BOSCOLO, O; ESTEVEZ, P.; MARTINEFSKI M; TRIPODI V.; LUCANGIOLI S.

Congreso; RICiFA 2014: 4ta Reunión Internacional de Ciencias Farmacéuticas; 2014

Introduction: Ursodeoxycholic acid (UDCA), also known as ursodiol, is a secondary bile acid which is synthesized in the liver. UDCA lowers the cholesterol content of bile by reducing hepatic synthesis and reabsorption by the gut. Bile acids are derivatives hydroxylated 5β-cholan-24-oic acid, which are characterized by the absence of chromophore groups in its structure, which results in low absorption in the UV-visible region.In UDCA raw material may be present as impurities other bile acids, some of them toxic, like lithocholic acid (LCA), and others associated with numerous side effects such as chenodeoxicholic acid (CDCA).

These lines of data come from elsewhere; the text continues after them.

(* ===== verification/UmallocProps.v ===== *)
(** * malloc hands out disjoint blocks

    The free list is the circular list of the headers [base], then the free
    blocks by ascending address with a gap between any two.  A block is its
    address and its size in headers. *)

From S2P Require Import Prelude Umalloc.
From stdpp Require Import sorting.
From Stdlib Require Import Sorted.
#[local] Open Scope Z_scope.

Notation block := (Z * Z)%type.
Definition bend (x : block) : Z := fst x + HDR * snd x.
(** Ends before the other starts, with a gap. *)
Definition before (x y : block) : Prop := bend x < fst y.
Definition apart (x y : block) : Prop := bend x <= fst y \/ bend y <= fst x.

(** ** Linked headers *)
Definition hd_adr (L : list block) (e : Z) : Z := match L with [] => e | x :: _ => fst x end.
Fixpoint lnk (h : gmap Z header) (L : list block) (e : Z) : Prop :=
  match L with [] => True | x :: r => h !! fst x = Some (mkhdr (hd_adr r e) (snd x)) /\ lnk h r e end.
Definition circ (h : gmap Z header) (L : list block) : Prop := lnk h L (hd_adr L 0).

Lemma hd_adr_app L1 L2 e : hd_adr (L1 ++ L2) e = hd_adr L1 (hd_adr L2 e).
Proof. by destruct L1. Qed.
Lemma lnk_app h L1 L2 e : lnk h (L1 ++ L2) e <-> lnk h L1 (hd_adr L2 e) /\ lnk h L2 e.
Proof. induction L1 as [|x L1 IH]; cbn [app lnk]; [tauto|]. rewrite IH, hd_adr_app. tauto. Qed.
Lemma lnk_ext h h' L e : (forall x, x ∈ L -> h' !! fst x = h !! fst x) -> lnk h L e -> lnk h' L e.
Proof.
  intros Hx. induction L as [|x L IH]; [done|]. intros [E Hl]. split; [rewrite Hx; [done|constructor]|]. apply IH; [|done]. intros y Hy. apply Hx. by right.
Qed.
Lemma circ_rot h X Y : circ h (X ++ Y) -> circ h (Y ++ X).
Proof.
  destruct X as [|x X]; [by rewrite app_nil_r|]. destruct Y as [|y Y]; [by rewrite app_nil_r|]. unfold circ. intros [H1 H2]%lnk_app. apply lnk_app. split; [exact H2|exact H1].
Qed.
Lemma lnk_at h L e x : lnk h L e -> x ∈ L -> exists A B, L = A ++ x :: B /\ h !! fst x = Some (mkhdr (hd_adr B e) (snd x)).
Proof. intros Hl (A & B & ->)%list_elem_of_split. exists A, B. split; [done|]. apply lnk_app in Hl as [_ [E _]]. done. Qed.
(** The node before the one at [q], unless that is the first. *)
Lemma lnk_pred h L e x q : lnk h L e -> x ∈ L -> h_ptr <$> h !! fst x = Some q -> q <> e -> exists A y B, L = A ++ x :: y :: B /\ fst y = q.
Proof.
  intros Hl Hx Hq Hne. destruct (lnk_at h L e x Hl Hx) as (A & B & -> & E). rewrite E in Hq. cbn in Hq. simplify_eq.
  destruct B as [|y B]; [done|]. by exists A, y, B.
Qed.

(** ** The heap *)
Section Heap.
Context (base : Z) (grant : Z -> Z -> bool).
Notation root := ((base, 0) : block).
(** The kernel gives out less than 2^36 bytes (it has 2^27), above what was
    there. *)
Context (grant_bound : forall b n, grant b n = true -> 0 <= n -> b + n < 2 ^ 36).

(** [fl] are the free blocks, [al] those handed out. *)
Record heap_ok (s : ustate) (fl al : list block) : Prop := {
  ho_circ : circ (u_hdr s) (root :: fl);
  ho_asc : StronglySorted before (root :: fl);
  ho_in : Forall (fun x => base + HDR <= fst x /\ 1 <= snd x /\ bend x <= u_brk s) (fl ++ al);
  ho_al : Forall (fun x => h_size <$> u_hdr s !! fst x = Some (snd x)) al;
  ho_cross : forall x y, x ∈ fl -> y ∈ al -> apart x y;
  ho_apart : forall x y, x ∈ al -> y ∈ al -> x <> y -> apart x y;
  ho_nodup : NoDup al;
  ho_brk : 0 < base /\ base + HDR <= u_brk s < 2 ^ 36;
  ho_freep : u_freep s ∈ fst <$> root :: fl
}.
(** No header overlapping a block of [al] differs. *)
Definition untouched (al : list block) (s s' : ustate) : Prop :=
  forall x a, x ∈ al -> fst x - HDR < a < bend x -> u_hdr s' !! a = u_hdr s !! a.

Lemma untouched_refl al s : untouched al s s.
Proof. done. Qed.
Lemma untouched_trans al s1 s2 s3 : untouched al s1 s2 -> untouched al s2 s3 -> untouched al s1 s3.
Proof. intros H1 H2 x a Hx Ha. rewrite (H2 x a Hx Ha). by apply (H1 x). Qed.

The official USP monograph describes the determination of related compounds such as CDCA and LCA by thin layer chromatography (TLC), where each impurity limit should not be more than 1.5% and 0.05% respectively. Purpose: the aim of this study was to optimize an analytical method by electrokinetic chromatography using cyclodextrins and micellar agents for determination of ursodeoxy cholic acid and its impurities in pharmaceutical pediatric suspensions. Method: the electrophoretic system consisted of 50 mM sodium dodecyl sulfate, 5mM β-cyclodextrin, 5mM hydroxypropyl-β-cyclodextrin, 5 mM borate/ 5 mM phosphate buffer, pH, 7.0 with 10% acetonitrile. A capillary of 60 cm length (50 cm to detector) and 75µm i.d. was used and the applied voltage was 28kV, a working temperature of 40˚C and 195 nm were applied. Results: different additives were optimized such as cyclodextrins, type and concentration, buffer solution and organic modifier. Instrumental parameters such as voltage, capillary length and temperature were evaluated. The final electrophoretic condition allowed the best resolution of the analytes. Content of UDCA in the suspensions was 98.9% (n=3;RSD 1.8%), 99.0% (n=3;RSD 1.6%), 99.5% (n=3;RSD 1.7%) and the percentage of CDCA and LCA correspond with the specification. Conclusion: the developed method is fast, simple and useful for the determination of ursodeoxycholic acid and its impurities. Using this analytical method provides good resolution of the analytes, adecuate LOD and LOQ, making it suitable for the quality control of pharmaceutical formulations according to the requirements of regulatory agencies.